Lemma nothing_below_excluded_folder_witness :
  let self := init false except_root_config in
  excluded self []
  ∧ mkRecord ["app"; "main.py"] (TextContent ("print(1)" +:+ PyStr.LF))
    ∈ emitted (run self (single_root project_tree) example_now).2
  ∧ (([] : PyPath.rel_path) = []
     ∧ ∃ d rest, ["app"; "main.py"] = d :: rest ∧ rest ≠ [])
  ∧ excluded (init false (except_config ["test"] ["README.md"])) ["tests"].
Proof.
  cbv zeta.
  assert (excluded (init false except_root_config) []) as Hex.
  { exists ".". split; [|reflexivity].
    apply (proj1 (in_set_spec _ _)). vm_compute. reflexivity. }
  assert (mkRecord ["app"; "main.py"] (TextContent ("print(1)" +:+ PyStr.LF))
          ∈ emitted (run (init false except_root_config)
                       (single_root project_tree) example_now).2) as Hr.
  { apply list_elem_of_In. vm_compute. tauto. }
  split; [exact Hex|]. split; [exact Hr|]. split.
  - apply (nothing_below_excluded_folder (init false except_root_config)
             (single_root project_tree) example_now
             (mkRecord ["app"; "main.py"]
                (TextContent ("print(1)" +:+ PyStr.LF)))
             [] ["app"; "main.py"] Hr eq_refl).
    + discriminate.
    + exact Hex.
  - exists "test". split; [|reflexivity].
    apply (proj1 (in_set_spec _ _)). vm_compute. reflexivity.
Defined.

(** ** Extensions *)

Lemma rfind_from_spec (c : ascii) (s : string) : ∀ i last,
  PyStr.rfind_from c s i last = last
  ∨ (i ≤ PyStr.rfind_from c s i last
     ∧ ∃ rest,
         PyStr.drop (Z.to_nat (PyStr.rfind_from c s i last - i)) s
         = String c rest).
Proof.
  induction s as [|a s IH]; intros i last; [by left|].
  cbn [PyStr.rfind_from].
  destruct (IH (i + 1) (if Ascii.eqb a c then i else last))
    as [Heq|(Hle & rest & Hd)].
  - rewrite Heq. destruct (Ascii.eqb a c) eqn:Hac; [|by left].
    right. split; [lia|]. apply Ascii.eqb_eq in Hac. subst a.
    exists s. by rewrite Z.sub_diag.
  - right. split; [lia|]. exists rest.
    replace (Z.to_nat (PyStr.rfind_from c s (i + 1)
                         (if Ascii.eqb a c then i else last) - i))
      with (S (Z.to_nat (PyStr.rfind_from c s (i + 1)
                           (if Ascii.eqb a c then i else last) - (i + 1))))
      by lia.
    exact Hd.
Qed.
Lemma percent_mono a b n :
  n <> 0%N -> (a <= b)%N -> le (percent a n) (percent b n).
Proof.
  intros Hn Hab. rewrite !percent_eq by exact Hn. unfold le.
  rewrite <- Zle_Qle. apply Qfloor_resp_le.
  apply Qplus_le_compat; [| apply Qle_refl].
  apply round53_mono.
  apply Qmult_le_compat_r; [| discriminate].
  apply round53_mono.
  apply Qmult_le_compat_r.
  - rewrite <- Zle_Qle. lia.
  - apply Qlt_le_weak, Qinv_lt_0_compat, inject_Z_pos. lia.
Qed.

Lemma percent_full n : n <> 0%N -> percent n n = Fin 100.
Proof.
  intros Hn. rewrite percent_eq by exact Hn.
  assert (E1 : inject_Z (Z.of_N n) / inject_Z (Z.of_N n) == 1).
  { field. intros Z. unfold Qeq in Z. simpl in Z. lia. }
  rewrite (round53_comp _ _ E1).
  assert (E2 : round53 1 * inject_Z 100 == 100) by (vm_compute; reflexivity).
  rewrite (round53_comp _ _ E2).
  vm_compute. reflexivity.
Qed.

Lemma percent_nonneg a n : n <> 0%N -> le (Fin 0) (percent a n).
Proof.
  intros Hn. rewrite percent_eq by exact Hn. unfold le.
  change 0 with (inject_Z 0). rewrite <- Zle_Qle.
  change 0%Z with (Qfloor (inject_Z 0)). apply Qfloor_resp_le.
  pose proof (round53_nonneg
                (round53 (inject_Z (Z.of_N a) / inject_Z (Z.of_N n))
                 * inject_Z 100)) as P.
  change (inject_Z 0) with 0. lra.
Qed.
------------------------------------------------
[Exercise instructions]: Taking the listing above, write all of it out exactly.

[Written answer]:
Lemma nothing_below_excluded_folder_witness :
  let self := init false except_root_config in
  excluded self []
  ∧ mkRecord ["app"; "main.py"] (TextContent ("print(1)" +:+ PyStr.LF))
    ∈ emitted (run self (single_root project_tree) example_now).2
  ∧ (([] : PyPath.rel_path) = []
     ∧ ∃ d rest, ["app"; "main.py"] = d :: rest ∧ rest ≠ [])
  ∧ excluded (init false (except_config ["test"] ["README.md"])) ["tests"].
Proof.
  cbv zeta.
  assert (excluded (init false except_root_config) []) as Hex.
  { exists ".". split; [|reflexivity].
    apply (proj1 (in_set_spec _ _)). vm_compute. reflexivity. }
  assert (mkRecord ["app"; "main.py"] (TextContent ("print(1)" +:+ PyStr.LF))
          ∈ emitted (run (init false except_root_config)
                       (single_root project_tree) example_now).2) as Hr.
  { apply list_elem_of_In. vm_compute. tauto. }
  split; [exact Hex|]. split; [exact Hr|]. split.
  - apply (nothing_below_excluded_folder (init false except_root_config)
             (single_root project_tree) example_now
             (mkRecord ["app"; "main.py"]
                (TextContent ("print(1)" +:+ PyStr.LF)))
             [] ["app"; "main.py"] Hr eq_refl).
    + discriminate.
    + exact Hex.
  - exists "test". split; [|reflexivity].
    apply (proj1 (in_set_spec _ _)). vm_compute. reflexivity.
Defined.

(** ** Extensions *)

Lemma rfind_from_spec (c : ascii) (s : string) : ∀ i last,
  PyStr.rfind_from c s i last = last
  ∨ (i ≤ PyStr.rfind_from c s i last
     ∧ ∃ rest,
         PyStr.drop (Z.to_nat (PyStr.rfind_from c s i last - i)) s
         = String c rest).
Proof.
  induction s as [|a s IH]; intros i last; [by left|].
  cbn [PyStr.rfind_from].
  destruct (IH (i + 1) (if Ascii.eqb a c then i else last))
    as [Heq|(Hle & rest & Hd)].
  - rewrite Heq. destruct (Ascii.eqb a c) eqn:Hac; [|by left].
    right. split; [lia|]. apply Ascii.eqb_eq in Hac. subst a.
    exists s. by rewrite Z.sub_diag.
  - right. split; [lia|]. exists rest.
    replace (Z.to_nat (PyStr.rfind_from c s (i + 1)
                         (if Ascii.eqb a c then i else last) - i))
      with (S (Z.to_nat (PyStr.rfind_from c s (i + 1)
                           (if Ascii.eqb a c then i else last) - (i + 1))))
      by lia.
    exact Hd.
Qed.
Lemma percent_mono a b n :
  n <> 0%N -> (a <= b)%N -> le (percent a n) (percent b n).
Proof.
  intros Hn Hab. rewrite !percent_eq by exact Hn. unfold le.
  rewrite <- Zle_Qle. apply Qfloor_resp_le.
  apply Qplus_le_compat; [| apply Qle_refl].
  apply round53_mono.
  apply Qmult_le_compat_r; [| discriminate].
  apply round53_mono.
  apply Qmult_le_compat_r.
  - rewrite <- Zle_Qle. lia.
  - apply Qlt_le_weak, Qinv_lt_0_compat, inject_Z_pos. lia.
Qed.

Lemma percent_full n : n <> 0%N -> percent n n = Fin 100.
Proof.
  intros Hn. rewrite percent_eq by exact Hn.
  assert (E1 : inject_Z (Z.of_N n) / inject_Z (Z.of_N n) == 1).
  { field. intros Z. unfold Qeq in Z. simpl in Z. lia. }
  rewrite (round53_comp _ _ E1).
  assert (E2 : round53 1 * inject_Z 100 == 100) by (vm_compute; reflexivity).
  rewrite (round53_comp _ _ E2).
  vm_compute. reflexivity.
Qed.

Lemma percent_nonneg a n : n <> 0%N -> le (Fin 0) (percent a n).
Proof.
  intros Hn. rewrite percent_eq by exact Hn. unfold le.
  change 0 with (inject_Z 0). rewrite <- Zle_Qle.
  change 0%Z with (Qfloor (inject_Z 0)). apply Qfloor_resp_le.
  pose proof (round53_nonneg
                (round53 (inject_Z (Z.of_N a) / inject_Z (Z.of_N n))
                 * inject_Z 100)) as P.
  change (inject_Z 0) with 0. lra.
Qed.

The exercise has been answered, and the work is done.